Available data Start Marker

Lemma add_stages_ok ss cost : (forall t, t ∈ concat (concat ss) -> 0 <= envelope_instructions (envelope t)) ->
  (forall s c, s ∈ ss -> c ∈ s -> cluster_cost c <= cost) -> 0 <= cost <= i64_max -> forall acc,
  0 <= acc -> acc + cost * len ss <= i64_max ->
  exists total, try_fold add_stage (envelopes ss) acc = Ok total /\ total <= acc + cost * len ss.
Proof.
  intros Hpos Hcost Hlim. induction ss as [|s ss IH]; intros acc Hacc Hle.
  { exists acc. split; [done|]. unfold len. simpl. lia. }
  rewrite len_cons in Hle |- *. pose proof (len_nonneg ss). unfold envelopes. csimpl. fold (envelopes ss).
  unfold add_stage at 1.
  destruct (stage_max_ok 0 s cost) as (m & -> & Hm); [| |lia|lia|].
  { intros c t Hc Ht. apply Hpos. apply (cluster_of_schedule _ s c); [left|done|done]. }
  { intros c Hc. apply (Hcost s); [left|done]. }
  simpl. unfold checked_add_sequential_instructions, reject_if.
  destruct (Z.ltb_spec (i64_max - m) acc); [nia|]. simpl.
  destruct (IH) with (acc := acc + m) as (total & E & Ht).
  - intros t Ht. apply Hpos. simpl. rewrite concat_app. apply elem_of_app. by right.
  - intros s' c Hs'. apply Hcost. by right.
  - lia.
  - nia.
  - exists total. split; [exact E|]. nia.
Qed.

(** ** The parallel checks accept what keeps the limits *)

Lemma independent_envelopes s : StronglySorted clusters_independent s -> StronglySorted envs_independent (fmap (M:=list) envelope <$> s).
Proof.
  induction 1 as [|c s Hs IH Hc]; csimpl; constructor; [done|]. apply Forall_forall.
  intros d Hd. apply list_elem_of_fmap in Hd as (d0 & -> & Hd0). rewrite Forall_forall in Hc. specialize (Hc d0 Hd0).
  intros e f He Hf Hconf. apply list_elem_of_fmap in He as (t & -> & Ht). apply list_elem_of_fmap in Hf as (u & -> & Hu).
  by apply (Hc t u Ht Hu).
Qed.

Lemma parallel_limits_ok info fee ss : schedule_ok (ledger_max_instructions info) (ledger_max_dependent_tx_clusters info) ss ->
  (forall t, t ∈ concat (concat ss) -> 0 <= envelope_instructions (envelope t)) ->
  ledger_max_instructions info <= i64_max -> ledger_max_dependent_tx_clusters info <= u32_max ->
  check_parallel_limits info (MkParallel fee (envelopes ss)) = Ok tt.
Proof.
  intros [Hst Hcl (cost & Hc0 & Hclen & Hcost) Hind] Hpos Hmax Hmc. unfold check_parallel_limits. simpl.
  rewrite try_fold_unit.
  2:{ intros s Hs. apply list_elem_of_fmap in Hs as (s0 & -> & Hs0). destruct (Hst s0 Hs0) as [_ Hle].
      unfold check_cluster_count, reject_if. rewrite len_fmap. unfold as_u32. rewrite Z.mod_small.
      - by destruct (Z.ltb_spec (ledger_max_dependent_tx_clusters info) (len s0)); [lia|].
      - pose proof (len_nonneg s0). unfold u32_max in Hmc. lia. }
  simpl. pose proof (len_nonneg ss) as Hlen.
  assert (exists total, try_fold add_stage (envelopes ss) 0 = Ok total /\ total <= ledger_max_instructions info) as (total & -> & Ht).
  { destruct ss as [|s ss]; [exists 0; split; [done|]; unfold len in Hclen; simpl in Hclen; lia|].
    assert (cost <= i64_max) as Hci by (rewrite len_cons in Hclen; pose proof (len_nonneg ss); nia).
    destruct (add_stages_ok (s :: ss) cost Hpos Hcost) with (acc := 0) as (total & E & Ht); [lia|lia|lia|].
    exists total. split; [exact E|lia]. }
  simpl. unfold reject_if. destruct (Z.ltb_spec (ledger_max_instructions info) total); [lia|]. simpl.
  apply try_fold_unit. intros s Hs. apply list_elem_of_fmap in Hs as (s0 & -> & Hs0).
  destruct (check_stage_spec (fmap (M:=list) envelope <$> s0)) as [[-> _]|[_ Hno]]; [done|].
  exfalso. by apply Hno, independent_envelopes, Hind.
Qed.
End footprints.
(* ===== verification/TxSetSafety.v ===== *)
(** * TxSetSafety: properties of the transaction sets a node proposes

    What the builder chooses is a schedule within the limits of the ledger; in its
    canonical form it passes every check of a received set. *)

From S2P Require Import Prelude Bucket Ledger Lists BitSet Resource Envelope TxSetBuilder TxSetConflicts TxSetStage TxSetAdd TxSetBuild FeeThreshold TxSetCheck TxSetPhase TxSetXdr TxSetTotals.

Section helpers.
Context `{EnvelopeXdr} `{HashIteration}.

(** ** Parts of a set *)

Lemma check_sources_ok l : forall seen, (forall e, e ∈ l -> source_account_ed25519 e ∉ seen) -> NoDup (source_account_ed25519 <$> l) ->
  exists seen', try_fold check_source l seen = Ok seen'.
Proof.
  induction l as [|e l IH]; intros seen Hout Hnd; [by exists seen|]. csimpl. apply NoDup_cons in Hnd as [He Hnd].
  unfold check_source at 1. rewrite bool_decide_false by (apply Hout; left). simpl. apply IH; [|done].
  intros f Hf. rewrite elem_of_union, elem_of_singleton. intros [E|Hin]; [|by apply (Hout f); [right|]].
  apply He. apply list_elem_of_fmap. by exists f.
Qed.

Lemma check_sources_nodup l : forall seen seen', try_fold check_source l seen = Ok seen' ->
  (forall e, e ∈ l -> source_account_ed25519 e ∉ seen) /\ NoDup (source_account_ed25519 <$> l).
Proof.
  induction l as [|e l IH]; intros seen seen' E; [split; [by intros ? ?%elem_of_nil|constructor]|]. simpl in E.
  unfold check_source in E at 1. destruct (decide (source_account_ed25519 e ∈ seen)) as [Hin|Hout].
  { by rewrite bool_decide_true in E. }
  rewrite bool_decide_false in E by done. simpl in E. apply IH in E as [Hl Hnd]. split.
  - intros f [->|Hf]%elem_of_cons; [done|]. specialize (Hl f Hf). set_solver.
  - csimpl. apply NoDup_cons. split; [|done]. intros (f & E & Hf)%list_elem_of_fmap. specialize (Hl f Hf). set_solver.
Qed.

Lemma no_duplicates_iff l : check_no_duplicate_source_accounts l = Ok tt <-> NoDup (source_account_ed25519 <$> l).
Proof.
  unfold check_no_duplicate_source_accounts. split.
  - destruct (try_fold check_source l ∅) as [seen|e] eqn:E; [|done]. intros _. by apply check_sources_nodup in E as [_ ?].
  - intros Hnd. destruct (check_sources_ok l ∅) as (seen & ->); [set_solver|done|done].
Qed.

Lemma fee_component_part fee txs txs' lcl : txs' ⊆+ txs -> validate_fee_component fee txs lcl = Valid ->
  validate_fee_component fee txs' lcl = Valid.
Proof.
  intros Hs. unfold validate_fee_component. destruct fee as [f|]; [|done]. destruct (f <? lcl); [done|].
  destruct (existsb _ txs) eqn:E; [done|]. intros _.
  assert (existsb (fun tx => envelope_inclusion_fee tx <? get_min_inclusion_fee tx lcl f) txs' = false) as ->; [|done].
  rewrite <- not_true_iff_false, existsb_exists in E |- *. intros (t & Ht & Hlt). apply E. exists t. split; [|done].
  apply list_elem_of_In. apply list_elem_of_In in Ht. by apply (elem_of_submseteq txs').
Qed.

(** ** Empty clusters and stages are stripped alike *)

Lemma filter_nonempty_perm {A} (s s1 : list (list A)) : Forall2 (≡ₚ) s s1 ->
  Forall2 (≡ₚ) (filter (fun c => c <> []) s) (filter (fun c => c <> []) s1).
Proof.
  induction 1 as [|c c' s s1 Hc _ IH]; [constructor|]. rewrite !filter_cons.
  destruct (decide (c <> [])) as [Hne|He].
  - rewrite decide_True; [by constructor|]. by apply (nil_perm_ne c).
  - rewrite decide_False; [done|]. intros Hne. apply He. by apply (nil_perm_ne c').
Qed.

Lemma same_stage_filter {A} (s s' : list (list A)) : same_stage s s' ->
  same_stage (filter (fun c => c <> []) s) (filter (fun c => c <> []) s').
Proof. intros (s1 & Hf & Hp). exists (filter (fun c => c <> []) s1). split; [by apply filter_nonempty_perm|by rewrite Hp]. Qed.

Lemma same_stage_ne {A} (s s' : list (list A)) : same_stage s s' -> s <> [] <-> s' <> [].
Proof. intros Hs%same_stage_len. split; intros; [by apply (len_pos_ne s)|by apply (len_pos_ne s')]. Qed.

Lemma canonicalize_same {A} (ss ss' : list (list (list A))) : same_schedule ss ss' ->
  same_schedule (canonicalize_stages ss) (canonicalize_stages ss').
Proof.
  intros (ss1 & Hf & Hp). exists (canonicalize_stages ss1). unfold canonicalize_stages. split; [|by rewrite Hp].
  clear Hp. induction Hf as [|s s' ss ss1 Hs _ IH]; [constructor|]. csimpl. rewrite !filter_cons.
  pose proof (same_stage_filter _ _ Hs) as Hfs. pose proof (same_stage_ne _ _ Hfs) as Hne.
  destruct (decide (filter (fun c => c <> []) s <> [])).
  - rewrite decide_True by by apply Hne. by constructor.
  - rewrite decide_False; [done|]. by rewrite <- Hne.
Qed.

Lemma concat_canonicalize {A} (ss : list (list (list A))) : concat (concat (canonicalize_stages ss)) = concat (concat ss).
Proof.
  unfold canonicalize_stages. rewrite concat_filter_nonempty. induction ss as [|s ss IH]; csimpl; [done|].
  by rewrite !concat_app, concat_filter_nonempty, IH.
Qed.

(** The phase made of any stages. *)
Lemma xdr_phase_cases ss fee : len (concat (concat ss)) <= u32_max ->
  (canonicalize_stages ss = [] /\ stages_to_xdr_phase ss fee = Ok (PhaseV1 (MkParallel None []))) \/
  (canonicalize_stages ss <> [] /\
   stages_to_xdr_phase ss fee = Ok (PhaseV1 (MkParallel fee (envelopes (sorted_stages (canonicalize_stages ss)))))).
Proof.
  intros Hlen. destruct (decide (canonicalize_stages ss = [])) as [He|Hne].
  - left. split; [done|]. unfold stages_to_xdr_phase. by rewrite He.
  - right. split; [done|]. pose proof (canonicalize_inhabited ss) as Hin.
    rewrite <- (stages_to_xdr_phase_ok (canonicalize_stages ss) fee); [|done|done|by rewrite concat_canonicalize].
    unfold stages_to_xdr_phase. by rewrite (canonicalize_id (canonicalize_stages ss)).
Qed.
(** ** The phase of a schedule *)

Lemma phase_of_schedule ss fee : inhabited ss -> len (concat (concat ss)) <= u32_max ->
  exists fee', (fee' = fee \/ fee' = None) /\ stages_to_xdr_phase ss fee = Ok (PhaseV1 (MkParallel fee' (envelopes (sorted_stages ss)))).
Proof.
  intros Hin Hlen. pose proof (xdr_phase_cases ss fee Hlen) as Hx. rewrite (canonicalize_id ss Hin) in Hx.
  destruct Hx as [[-> E]|[_ E]]; [exists None|exists fee]; auto.
Qed.

Lemma built_schedule txs info mn mx : Forall tx_ok txs -> 0 <= ledger_max_instructions info <= i64_max ->
  0 < ledger_max_dependent_tx_clusters info -> 0 <= mn <= mx ->
  ledger_max_instructions info * ledger_max_dependent_tx_clusters info <= u64_max ->
  exists stages dropped,
    build_parallel_soroban_phase txs (ledger_max_instructions info) (ledger_max_dependent_tx_clusters info) mn mx = Ok (stages, dropped) /\
    schedule_ok (ledger_max_instructions info) (ledger_max_dependent_tx_clusters info) stages /\
    concat (concat stages) ⊆+ txs /\ (dropped = false -> concat (concat stages) ≡ₚ txs).
Proof.
  intros Hok Hmax Hmc Hst Hmul. destruct (decide (txs = [])) as [->|Hne].
  - exists [], false. split; [done|]. split; [|done]. split; try (intros ? Hs; by apply elem_of_nil in Hs).
    + intros ? ? Hs. by apply elem_of_nil in Hs.
    + exists 0. split; [done|]. split; [lia|]. intros ? ? Hs. by apply elem_of_nil in Hs.
  - destruct (build_parallel_ok txs (ledger_max_instructions info) (ledger_max_dependent_tx_clusters info) mn mx)
      as (sc & ids & f & stages & dropped & E & _ & _ & _ & Hs & Hsub & Hd & _); [done..|].
    exists stages, dropped. split; [done|]. split; [done|]. split; [done|]. apply Hd.
Qed.

(** What the transactions of a phase, and of the canonical form of its schedule, are. *)
Lemma collect_sorted ss fee : collect_phase_txs (PhaseV1 (MkParallel fee (envelopes (sorted_stages ss)))) ≡ₚ envelope <$> concat (concat ss).
Proof. simpl. rewrite concat_envelopes. by rewrite <- (same_schedule_concat _ _ (sorted_stages_same ss)). Qed.

Lemma prepared_ok classic hash ss fee : inhabited ss -> all_hashed ss -> fee_ok fee ->
  (forall t, t ∈ concat (concat ss) -> wire_soroban (envelope t)) ->
  validate_sequential_phase_xdr_structure classic = Ok tt -> validate_phase_txs tt (0%nat, PhaseV0 classic) = Ok tt ->
  NoDup (source_account_ed25519 <$> concat (comp_txs <$> classic) ++ (envelope <$> concat (concat ss))) ->
  prepare_generalized_for_apply (MkTxSet hash [PhaseV0 classic; PhaseV1 (MkParallel fee (envelopes (sorted_stages ss)))]) =
    Ok (MkTxSet hash [PhaseV0 classic; PhaseV1 (MkParallel fee (envelopes (sorted_stages ss)))]).
Proof.
  intros Hin Hh Hfee Hw Hc Hct Hnd. unfold prepare_generalized_for_apply, validate_generalized_tx_set_xdr_structure.
  simpl phases. change (enumerate _) with [(0%nat, PhaseV0 classic); (1%nat, PhaseV1 (MkParallel fee (envelopes (sorted_stages ss))))].
  rewrite (try_fold_unit check_phase_structure).
  2:{ intros x [-> | ->%list_elem_of_singleton]%elem_of_cons; [done|]. unfold check_phase_structure. simpl.
      by apply parallel_component_ok. }
  cbn [result_bind ensure length Nat.eqb]. rewrite (try_fold_unit validate_phase_txs).
  2:{ intros x [-> | ->%list_elem_of_singleton]%elem_of_cons; [done|]. by apply phase_txs_ok. }
  pose proof (no_duplicates_iff (concat (comp_txs <$> classic) ++ concat (concat (envelopes (sorted_stages ss))))) as [_ Hd].
  unfold extract_transactions_from_generalized. simpl. rewrite app_nil_r, Hd; [done|].
  pose proof (collect_sorted ss fee) as Hcs. simpl in Hcs. by rewrite Hcs.
Qed.

Lemma soroban_valid ss fee protocol info empty total txs :
  schedule_ok (ledger_max_instructions info) (ledger_max_dependent_tx_clusters info) ss -> concat (concat ss) ⊆+ txs ->
  (forall t, t ∈ txs -> soroban_usage (envelope t)) -> Forall tx_ok txs -> make_empty_soroban = Ok empty ->
  try_fold (add_resources protocol) (envelope <$> txs) empty = Ok total -> check_totals info true total = Ok tt ->
  protocol_version_starts_from protocol V23 = true ->
  ledger_max_instructions info <= i64_max -> ledger_max_dependent_tx_clusters info <= u32_max ->
  check_valid_soroban (PhaseV1 (MkParallel fee (envelopes (sorted_stages ss)))) protocol info = Ok Valid.
Proof.
  intros Hs Hsub Hu Hok Hempty Htot Hlim Hv Hmax Hmc. unfold check_valid_soroban, soroban_checks. rewrite Hv, Hempty. simpl.
  injection Hempty as <-. destruct total as [total].
  destruct (fits_submseteq protocol (envelope <$> txs) (concat (concat (envelopes (sorted_stages ss)))))
    with (l := [0; 0; 0; 0; 0; 0; 0]) (l' := [0; 0; 0; 0; 0; 0; 0]) (total := total) as (total' & Ht & Hb).
  - pose proof (collect_sorted ss fee) as Hcs. simpl in Hcs. rewrite Hcs. by apply fmap_submseteq_of.
  - intros e He. apply list_elem_of_fmap in He as (t & -> & Htin). by apply Hu.
  - done.
  - by repeat constructor.
  - exact Htot.
  - unfold fits_from in Ht. rewrite Ht. simpl. unfold is_parallel_phase.
    assert (length total = 7%nat) as Hlt.
    { apply (fits_length protocol (envelope <$> txs) [0; 0; 0; 0; 0; 0; 0] total); [|done|exact Htot].
      intros e He. apply list_elem_of_fmap in He as (t & -> & Htin). by apply Hu. }
    rewrite (check_totals_below info total total') by done. simpl. rewrite parallel_limits_ok; [done| | |done|done].
    + by apply (schedule_ok_same _ _ ss), Hs; apply sorted_stages_same.
    + intros t Htin. rewrite <- (same_schedule_concat _ _ (sorted_stages_same ss)) in Htin.
      apply (elem_of_submseteq _ _ _ Htin) in Hsub. apply list_elem_of_lookup in Hsub as [i Hi].
      destruct (Forall_lookup_1 _ _ _ _ Hok Hi) as [Hi2 _]. apply Hi2.
Qed.
End helpers.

Available data End Marker

▶ About this task
Across the records above, count each line that holds the word "constructor" and give only the resulting number.

▶ Output for this exercise
7